Saverio è uno psichiatra fuori dagli schemi. Ai TSO, ai lunghi ricoveri e alle cure esclusivamente farmacologiche preferisce lo sport di squadra. Organizza, così, il primo mondiale di calcio a cinque per pazienti affetti da disturbi psichiatrici, nonostante gli siano stati negati i finanziamenti da De Metris, che dirige il reparto.

Al fianco di Saverio ci saranno la sua assistente Paola e l’appassionato allenatore Zaccardi. Nel giro di pochi giorni viene formata la squadra: ragazzi e adulti con disturbi di personalità, depressione, ansia e attacchi di panico.

Il desiderio di giocare in Nazionale li aiuterà ad uscire dalla gabbia della malattia per correre verso un sogno nuovo.

Crazy for Football – Matti per il calcio: storia vera

La storia racconta da vicino la scelta di vita del detto Santo Rullo.
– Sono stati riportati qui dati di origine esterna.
Lemma parseLoadBalancers_keeps content config :
  Domain (parseLoadBalancers content config) = Domain config
  /\ Type_ (parseLoadBalancers content config) = Type_ config.
Proof. split; reflexivity. Qed.

Lemma parseProxyBackend_keeps content config :
  Domain (parseProxyBackend content config) = Domain config
  /\ Type_ (parseProxyBackend content config) = Type_ config.
Proof. unfold parseProxyBackend. repeat case_match; split; reflexivity. Qed.

Lemma parseRedirectTarget_keeps content config :
  Domain (parseRedirectTarget content config) = Domain config
  /\ Type_ (parseRedirectTarget content config) = Type_ config.
Proof. unfold parseRedirectTarget. repeat case_match; split; reflexivity. Qed.

(** Whatever the text, the configuration read from it has the domain
    asked for and a type among proxy, static, lb and redirect. *)
Lemma siteFrom_supported (domain content : string) :
  Domain (siteFrom domain content) = domain
  /\ Type_ (siteFrom domain content) ∈ supported_types.
Proof.
  unfold siteFrom.
  destruct (String.eqb_spec (extractSiteType content) "") as [Ht | Ht]; cbn [negb].
  - destruct (GoStrings.Contains content "proxy_pass").
    + destruct (GoStrings.Contains content "upstream").
      * rewrite (proj1 (parseLoadBalancers_keeps _ _)), (proj2 (parseLoadBalancers_keeps _ _)).
        split; [reflexivity | set_solver].
      * rewrite (proj1 (parseProxyBackend_keeps _ _)), (proj2 (parseProxyBackend_keeps _ _)).
        split; [reflexivity | set_solver].
    + destruct (GoStrings.Contains content "return 301").
      * rewrite (proj1 (parseRedirectTarget_keeps _ _)), (proj2 (parseRedirectTarget_keeps _ _)).
        split; [reflexivity | set_solver].
      * split; [reflexivity | set_solver].
  - destruct (String.eqb_spec (extractSiteType content) "lb") as [Hlb | _].
    { rewrite (proj1 (parseLoadBalancers_keeps _ _)), (proj2 (parseLoadBalancers_keeps _ _)).
      cbn [Domain Type_ withType]. rewrite Hlb. split; [reflexivity | set_solver]. }
    destruct (String.eqb_spec (extractSiteType content) "proxy") as [Hp | _].
    { rewrite (proj1 (parseProxyBackend_keeps _ _)), (proj2 (parseProxyBackend_keeps _ _)).
      cbn [Domain Type_ withType]. rewrite Hp. split; [reflexivity | set_solver]. }
    destruct (String.eqb_spec (extractSiteType content) "redirect") as [Hr | _].
    { rewrite (proj1 (parseRedirectTarget_keeps _ _)), (proj2 (parseRedirectTarget_keeps _ _)).
      cbn [Domain Type_ withType]. rewrite Hr. split; [reflexivity | set_solver]. }
    split; [reflexivity | set_solver].
Qed.

Context {S : Type} (h : handler S).

Lemma run_GetSite (domain : string) (s : S) :
  run h (GetSite domain) s
  = (match fst (h (ReadFile (availablePath domain)) s) with
     | Ok content => Ok (siteFrom domain content)
     | Err err => Err err
     end,
     snd (h (ReadFile (availablePath domain)) s),
     [Event (ReadFile (availablePath domain))
        (is_Ok (fst (h (ReadFile (availablePath domain)) s)))]).
Proof.
  unfold GetSite, ReadSiteRaw, os_ReadFile, call. cbn [bind run].
  destruct (h (ReadFile (availablePath domain)) s) as [[content | err] s1]; reflexivity.
Qed.

(** X13.  [GetSite] makes one call, the read of the available copy, and
    returns the error of that read when it fails.  Otherwise it returns
    a configuration, whatever the text: its domain is the one asked for
    and its type is one of proxy, static, lb and redirect, also when a
    [site_type:] marker names another type. *)
Theorem GetSite_returns_a_supported_type (domain : string) (s : S) :
  let r := run h (GetSite domain) s in
  map ev_op (trace_of r) = [ReadFile (availablePath domain)]
  /\ match fst (h (ReadFile (availablePath domain)) s) with
     | Err err => value_of r = Err err
     | Ok _ =>
         exists config,
           value_of r = Ok config /\ Domain config = domain
           /\ Type_ config ∈ supported_types
     end.
Proof.
  cbv zeta. rewrite run_GetSite. unfold trace_of, value_of. cbn [fst snd map ev_op].
  split; [reflexivity |].
  destruct (fst (h (ReadFile (availablePath domain)) s)) as [content | err];
    [| reflexivity].
  exists (siteFrom domain content). split; [reflexivity |]. apply siteFrom_supported.
Qed.

End GetSiteRuns.

Section ListSites.
Import model SiteService.
Context {S : Type} (h : handler S).

(** The loop of [ListSiteConfigs], when it returns a list: the list it
    started from, then one configuration for each domain, in order; each
    file was read once, in that order. *)
Lemma getSites_runs (domains : list string) (configs : list SiteConfig) (s : S)
    (all : list SiteConfig) :
  value_of (run h (getSites domains configs) s) = Ok all ->
  exists more,
    all = (configs ++ more)%list
    /\ map Domain more = domains
    /\ Forall (fun c => Type_ c ∈ supported_types) more
    /\ map ev_op (trace_of (run h (getSites domains configs) s))
       = map (fun d => ReadFile (availablePath d)) domains.
Proof.
  revert configs s. induction domains as [| d domains IH]; intros configs s; cbn [getSites].
  - cbn. intros [= <-]. exists []. rewrite app_nil_r. repeat split; constructor.
  - rewrite run_bind.
    rewrite run_GetSite.
    destruct (h (ReadFile (availablePath d)) s) as [[content | err] s1]; cbn [fst snd];
      [| cbn; discriminate].
    destruct (siteFrom_supported d content) as [Hd Ht].
    specialize (IH (configs ++ [siteFrom d content])%list s1).
    destruct (run h (getSites domains (configs ++ [siteFrom d content])) s1)
      as [[v s2] tr2].
    unfold trace_of, value_of in *. cbn [fst snd] in *.
    intros Hall. destruct (IH Hall) as (more & -> & Hdom & Htypes & Htr2).
    exists (siteFrom d content :: more). rewrite <- app_assoc. cbn [app map ev_op].
    split; [reflexivity |]. split; [by rewrite Hd, Hdom |].
    split; [by constructor |]. by rewrite Htr2.
Qed.

(** X14.  When [ListSiteConfigs] returns a list, it holds one configuration for
    each entry of the listing of [sites-available], in the order of the
    listing, with the name of the entry as its domain and a supported
    type; the calls were the listing and then one read for each entry. *)
Theorem ListSiteConfigs_follows_the_listing (s : S) (configs : list SiteConfig) :
  let dir := Filepath.Join [ConfDir; "sites-available"] in
  let r := run h ListSiteConfigs s in
  value_of r = Ok configs ->
  exists entries,
    fst (h (ReadDir dir) s) = Ok entries
    /\ map Domain configs = map Name entries
    /\ Forall (fun c => Type_ c ∈ supported_types) configs
    /\ map ev_op (trace_of r)
       = ReadDir dir :: map (fun e => ReadFile (availablePath (Name e))) entries.
Proof.
  intros dir. unfold ListSiteConfigs, ListSites, os_ReadDir, call. fold dir.
  cbn [bind run].
  destruct (h (ReadDir dir) s) as [[entries | err] s1]; cbn [fst];
    [| cbn; discriminate].
  cbn [bind run].
  pose proof (getSites_runs (map Name entries) [] s1 configs) as Hloop.
  destruct (run h (getSites (map Name entries) []) s1) as [[v s2] tr].
  unfold trace_of, value_of in *. cbn [fst snd] in *.
  intros Hv. destruct (Hloop Hv) as (more & -> & Hdom & Htypes & Htr).
  exists entries. cbn [app map ev_op]. rewrite Htr, map_map.
  split; [reflexivity |]. split; [exact Hdom |]. split; [exact Htypes | reflexivity].
Qed.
E’ stato lui a raccontare, nell’omonimo documentario, come il calcio abbia fatto bene ai suoi pazienti.

Crazy for Football non è solo, quindi, un prodotto cinematografico, anzi. «Da bambino volevo fare l’allenatore della Nazionale, il Mondiale in Giappone è la realizzazione di un sogno, ma non solo del mio: spesso le persone con patologia psichiatrica hanno sogni che diventano incubi. Questo è un sogno vero che per alcune persone si realizza».

Così ha spiegato il dr. Rullo la sua fantastica esperienza che ha portato poi alla realizzazione di Crazy for Football – Matti per il calcio.

«Prima di tutto queste erano persone che stavano su una panchina ad aspettare che passasse la giornata, ad aspettare l’iniezione di neurolettico una volta al mese, in una parola ad aspettare la morte. Con il calcio hanno riscoperto la relazione, il fatto che per giocare si deve passarsi la palla: significa ritrovare la memoria emotiva di prima, quando erano ragazzi, giocavano, e non erano malati».